Increased use of timber from birch and other hardwoods requires that the quality of harvested logs be properly assessed for the potential end uses of the wood. Timber is typically sorted into different quality grades from the highest (veneer logs) to the lowest (pulpwood) in accordance with the number of stem defects present (e.g. Rast et al. 1973; Heräjärvi and Verkasalo 2002). Classifying roundwood timber into distinct quality assortments helps to optimize log utilization and offers a way of improving financial revenue streams from forest management activities. In contrast to Finland (Heräjärvi and Verkasalo 2002), there is currently no standardized quality sorting of harvested hardwood timber in Norway on a national scale (cf. Gobakken 2000). As a result, medium- and high-quality hardwood logs, especially those from downy and silver birch, are not utilized according to their potential monetary value (cf.
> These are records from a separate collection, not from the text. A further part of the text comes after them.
Lemma MqttPublish5_roundtrip p props :
  wf_publish5 p → MqttPublish5_validate p = Ok () →
  encode_properities_hdr (p5_properties p) = Ok props →
  let body := (BinaryData_encode (p5_topic_name p) ++
    from_option u16_to_be_bytes [] (publish_pid (p5_qos p) (p5_packet_id p))) ++
    props ++ p5_payload p in
  zlen body <= MAX_REMAINING →
  decodes_frame MqttPublish5_from_bytes (Z.lor 48 (MqttPublish5_flags p)) body
    (Publish5 (MqttPublish5_norm p)).
Proof.
  intros ([Ht8 Ht] & Hq & Hid & Hpl & Hps) Hval Hprops body Hlen rest.
  destruct (MqttPublish5_validate_inv _ Hval) as (Hp & _ & Hts).
  apply validation_publish_inv in Hp as (Hq2 & Hdup & Hpid).
  destruct (MqttPublish5_first_byte p ltac:(unfold is_u8 in Hq; lia)) as (E1 & E2 & E3 & E4).
  unfold MqttPublish5_from_bytes. run_header. rewrite E1, E2, E3, E4. rsimp.
  change (3 =? _) with true. rsimp. replace (p5_qos p =? 3) with false by lia.
  replace ((p5_qos p =? 0) && p5_dup p) with false.
  2:{ destruct (Z.eqb_spec (p5_qos p) 0) as [E|]; [by rewrite (Hdup E)|done]. }
  run_if. unfold body in H. rewrite <- !app_assoc in H.
  rewrite (suffix_at_get_from _ _ _ H). rsimp. unfold parse_topic_name.
  rewrite (parse_string_at (p5_topic_name p)) by done. rsimp.
  rewrite (MqttPublish5_topic_chars p Hval).
  apply suffix_at_app in H. rewrite zlen_BinaryData_encode in H.
  unfold body in *. clear body. rewrite !zlen_app, ?zlen_BinaryData_encode in *. zlen_pos.
  set (pid := publish_pid (p5_qos p) (p5_packet_id p)) in *.
  assert ((if 0 <? p5_qos p
      then (tail ← ok_or (get_from buf (1 + vl + (2 + zlen (p5_topic_name p)))) BufferTooShort;
            '(packet_id, consumed) ← parse_packet_id tail;
            Ok (Some packet_id, 1 + vl + (2 + zlen (p5_topic_name p)) + consumed))
      else Ok (None, 1 + vl + (2 + zlen (p5_topic_name p))))
    = Ok (pid, 1 + vl + (2 + zlen (p5_topic_name p)) + zlen (from_option u16_to_be_bytes [] pid)))
    as ->.
  { unfold pid, publish_pid in *. destruct (Z.ltb_spec 0 (p5_qos p)) as [Hq0|].
    - destruct (Hpid Hq0) as (i & Ei & _). rewrite Ei in *. cbn [from_option] in *.
      rewrite (suffix_at_get_from _ _ _ H). rsimp. by rewrite parse_packet_id_at.
    - cbn [from_option]. change (zlen []) with 0. by rewrite Z.add_0_r. }
  rsimp. apply suffix_at_app in H. rewrite (suffix_at_get_from _ _ _ H). rsimp.
  rewrite (parse_properties_at (p5_properties p)) by (done || lia). rsimp.
  apply suffix_at_app in H. unfold usub. run_if.
  erewrite suffix_at_get_range by (exact H || lia). rsimp. run_if.
  replace (Publish5 _) with (Publish5 (MqttPublish5_norm p)) by done.
  rewrite validated_packet_Ok by (cbn [MqttPacket_validate]; by rewrite MqttPublish5_norm_validate).
  do 2 f_equal; lia.
Qed.

(** ** Safety

    The v5 decoder computes [packet_size - offset] without a check, and its topic and
    properties are parsed from the whole buffer: it is safe on a buffer that holds no more than
    the frame, which is what the stream parser hands it. *)
Lemma qos_bits a : is_u8 a → is_u8 (Z.shiftr (Z.land a 6) 1).
Proof.
  intros Ha. pose proof (forall_range 256 (λ a, let q := Z.shiftr (Z.land a 6) 1 in
    (0 <=? q) && (q <? 256)) eq_refl a Ha) as H. simpl in H. unfold is_u8. lia.
Qed.

Lemma land_15_u8 a : is_u8 (Z.land a 15).
Proof.
  unfold is_u8. change 15 with (Z.ones 4). rewrite Z.land_ones by lia.
  pose proof (Z.mod_pos_bound a (2 ^ 4) ltac:(lia)). lia.
Qed.

Lemma MqttPublish5_safe b :
  u8s b → (∀ n, frame_size b = Some n → zlen b <= n) →
  safe (MqttPublish5_from_bytes b) (decoded b).
Proof.
  intros Hb Hone. unfold MqttPublish5_from_bytes, parse_topic_name.
  safe_step. safe_step. safe_step; [exact I|]. safe_step; [exact I|]. safe_step; [exact I|].
  eapply safe_header; [done|lia|]. intros size vl Hfs Hs Hvl Hle.
  pose proof (Hone _ Hfs). safe_decoder.
  all: unfold wf_packet, wf_publish5, wf_str, wire_string in *; simpl; split_hyps.
  all: split_and!; try done; by apply qos_bits.
Qed.

Lemma MqttPublish3_safe b : u8s b → safe (MqttPublish3_from_bytes b) (decoded b).
Proof.
  intros Hb. unfold MqttPublish3_from_bytes. safe_decoder.
  all: unfold wf_packet, wf_publish3, wf_str, wire_string in *; simpl; split_hyps.
  all: split_and!; try done; try (apply qos_bits, land_15_u8).
  unfold is_u8, is_u16 in *; lia.
Qed.

Lemma MqttPublish3_roundtrip p :
  wf_publish3 p → MqttPublish3_validate p = Ok () →
  let body := (BinaryData_encode (p3_topic_name p) ++
    from_option u16_to_be_bytes [] (publish_pid (p3_qos p) (p3_message_id p))) ++
    [] ++ p3_payload p in
  zlen body <= MAX_REMAINING →
  decodes_frame MqttPublish3_from_bytes (Z.lor 48 (MqttPublish3_flags p)) body
    (Publish3 (MqttPublish3_norm p)).
Proof.
  intros ([Ht8 Ht] & Hq & Hid & Hpl) Hval body Hlen rest.
  destruct (MqttPublish3_validate_inv _ Hval) as [Hp Hts].
  apply validation_publish_inv in Hp as (Hq2 & _ & Hpid).
  destruct (MqttPublish3_first_byte p ltac:(unfold is_u8 in Hq; lia)) as (E1 & E2 & E3 & E4).
  unfold MqttPublish3_from_bytes. run_header. rewrite E1, E2, E3, E4. rsimp.
  change (3 =? _) with true. rsimp. replace (2 <? p3_qos p) with false by lia. run_if.
  erewrite suffix_at_index_range by (exact H || lia). rsimp. unfold body. rewrite <- !app_assoc.
  rewrite (parse_string_at (p3_topic_name p)) by done. rsimp.
  unfold body in *. clear body. rewrite <- !app_assoc in H. cbn [app] in *.
  apply suffix_at_app in H. rewrite zlen_BinaryData_encode in H.
  rewrite !zlen_app, ?zlen_BinaryData_encode in *. zlen_pos.
  set (pid := publish_pid (p3_qos p) (p3_message_id p)) in *.
  set (off := 1 + vl + (2 + zlen (p3_topic_name p))) in *.
  set (total := 1 + vl + _).
  assert (total = off + zlen (from_option u16_to_be_bytes [] pid) + zlen (p3_payload p)) as Htot
    by (unfold total, off; lia).
  clearbody total.
  assert ((if 0 <? p3_qos p
      then (if total <? off + 2 then Err (ParseErr "Missing message ID for QoS > 0")
            else hi ← index_at buf off; lo ← index_at buf (off + 1);
                 Ok (Some (u16_from_be_bytes [hi; lo]), off + 2))
      else Ok (None, off))
    = Ok (pid, off + zlen (from_option u16_to_be_bytes [] pid))) as ->.
  { unfold pid, publish_pid in *. destruct (Z.ltb_spec 0 (p3_qos p)) as [Hq0|].
    - destruct (Hpid Hq0) as (i & Ei & _). rewrite Ei in *. cbn [from_option wf_opt] in *.
      rewrite zlen_u16_be in *. run_if.
      change (u16_to_be_bytes i ++ p3_payload p ++ rest)
        with (i / 256 mod 256 :: i mod 256 :: p3_payload p ++ rest) in H.
      rewrite (suffix_at_index_at _ _ _ _ H). rsimp.
      rewrite (suffix_at_index_at _ _ _ _ (suffix_at_cons _ _ _ _ H)). rsimp.
      fold (u16_to_be_bytes i). by rewrite u16_be_roundtrip.
    - cbn [from_option]. change (zlen []) with 0. by rewrite Z.add_0_r. }
  rsimp. apply suffix_at_app in H. erewrite suffix_at_index_range by (exact H || lia).
  rsimp. replace (Publish3 _) with (Publish3 (MqttPublish3_norm p)) by done.
  rewrite validated_packet_Ok by (cbn [MqttPacket_validate]; by rewrite MqttPublish3_norm_validate).
  do 2 f_equal; unfold off in *; lia.
Qed.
Heräjärvi and Verkasalo 2002). Depending on the forest type and the stand development stage, managed silver birch-dominated forests in Finland contain 20–70% of quality logs (Heräjärvi and Verkasalo 2002; Niemistö and Hallikainen 2021) and can yield veneer log recovery rates of 5–10% of the total birch harvest removals (Heräjärvi 2002b). These figures are unknown for Norway.
One reason for the missing timber quality sorting in Norway is the lack of an established quality grading scheme for hardwood species. This is, in part, the result of insufficient species-specific knowledge on how to quickly and easily evaluate and assess the quality of roundwood from hardwood species. A preferred sorting procedure would utilize visually detectable log defects to grade roundwood timber in the stand or at timber processing terminals. In addition to stem straightness, the presence of decay, number of branches, cracks, and discoloration (Carpenter et al. 1989; Kilpeläinen et al. 2011), internal knots are an important feature for assessing log quality (Luostarinen and Verkasalo 2000; Heräjärvi 2002a). Knots as a result of broken, pruned, or dead branches (also known as stubs) that are occluded, leave a distinct pattern on the external bark (e.g. Shigo and Larson 1969). Once the tree has fully grown around the branch stub, clear wood can be formed, and timber of the highest quality produced (Heräjärvi 2001).
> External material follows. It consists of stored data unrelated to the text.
Lemma connect3_will_at :
  suffix_at buf off (connect3_will_bytes (c3_will p) ++ s) →
  connect3_will buf f off = Ok (c3_will p, off + zlen (connect3_will_bytes (c3_will p))).
Proof.
  intros Hs. unfold connect3_will, f.
  destruct (connect3_flags_spec p connect3_will_qos) as (_ & _ & -> & _ & _ & _ & Hf).
  destruct (MqttConnect3_validate_inv _ Hval) as (_ & _ & _ & Hw).
  destruct Hwf as (_ & _ & _ & _ & Hww & _). destruct Henc as (_ & Hwe & _).
  destruct (c3_will p) as [w|]; cbn [connect3_will_bytes wf_opt] in *.
  - rewrite bool_decide_eq_true_2 by eauto. destruct Hf as [-> ->].
    destruct Hww as (_ & [_ Ht] & _). destruct Hw as [_ Hw]. rewrite <- app_assoc in Hs.
    rewrite (suffix_at_index_from _ _ _ Hs). rsimp. rewrite parse_string_at by done. rsimp.
    apply suffix_at_app in Hs. unfold Utf8String_encode in *.
    rewrite zlen_app. rewrite !zlen_BinaryData_encode in *.
    rewrite (connect3_byte_array_at _ _ _ s Hwe Hs). rsimp. rewrite zlen_BinaryData_encode.
    destruct w; simpl. do 2 f_equal; lia.
  - rewrite bool_decide_eq_false_2 by (by intros []). by rewrite zlen_nil, Z.add_0_r.
Qed.

Lemma connect3_username_at :
  suffix_at buf off (from_option Utf8String_encode [] (c3_username p) ++ s) →
  connect3_username buf f off
  = Ok (c3_username p, off + zlen (from_option Utf8String_encode [] (c3_username p))).
Proof.
  intros Hs. unfold connect3_username, f.
  destruct (connect3_flags_spec p connect3_will_qos) as (_ & _ & _ & -> & _).
  destruct (MqttConnect3_validate_inv _ Hval) as (_ & _ & Hu & _).
  destruct Hwf as (_ & _ & _ & _ & _ & Hwu & _).
  destruct (c3_username p) as [u|]; cbn [from_option wf_opt] in *.
  - rewrite bool_decide_eq_true_2 by eauto. destruct Hwu as [_ Hwu].
    rewrite (suffix_at_index_from _ _ _ Hs). rsimp. rewrite parse_string_at by done. rsimp.
    unfold Utf8String_encode. by rewrite zlen_BinaryData_encode.
  - rewrite bool_decide_eq_false_2 by (by intros []). by rewrite zlen_nil, Z.add_0_r.
Qed.

Lemma connect3_password_at :
  suffix_at buf off (from_option BinaryData_encode [] (c3_password p) ++ s) →
  connect3_password buf f off
  = Ok (c3_password p, off + zlen (from_option BinaryData_encode [] (c3_password p))).
Proof.
  intros Hs. unfold connect3_password, f.
  destruct (connect3_flags_spec p connect3_will_qos) as (_ & _ & _ & _ & -> & _).
  destruct Henc as (_ & _ & Hl & _).
  destruct (c3_password p) as [u|]; cbn [from_option wf_opt] in *.
  - rewrite bool_decide_eq_true_2 by eauto. by rewrite (connect3_byte_array_at _ _ _ s Hl Hs).
  - rewrite bool_decide_eq_false_2 by (by intros []). by rewrite zlen_nil, Z.add_0_r.
Qed.

Lemma connect3_flag_checks :
  validation_connect_flags f = Ok () ∧ (Z.land f 1 =? 0) = true ∧
  (0 <? Z.land f 64) && negb (0 <? Z.land f 128) = false ∧
  (0 <? Z.land f 2) = c3_clean_session p.
Proof.
  destruct (connect3_flags_spec p connect3_will_qos) as (? & ? & _ & E1 & E2 & ? & _).
  split_and!; [done..| |done]. unfold f. rewrite E1, E2.
  destruct Henc as (_ & _ & _ & Hpu).
  destruct (c3_password p); [|done]. destruct Hpu as [? ->]; [eauto|]. done.
Qed.
End connect3_parts.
Knot size and the time since knot occlusion have an effect on the size and the shape of the branch scar (e.g. Shigo and Larson 1969). There are few studies that have tried to link external bark features and internal wood quality in hardwood species (e.g. Thomas 2009; Račko 2013; Lu et al. 2023). These studies often found strong and reliable correlations between branch scar characteristics and knot metrics, especially for hardwood species with smooth bark (Schulz 1961; Thomas 2012; Stängle et al. 2014; Torkaman et al. 2018). In contrast to tree species with smooth bark, defining and measuring birch branch scars is likely more difficult as the external bark patterns to be studied often vanish and become increasingly indistinct with the peeling and plating of birch bark as the tree ages (cf. Schulz 1961).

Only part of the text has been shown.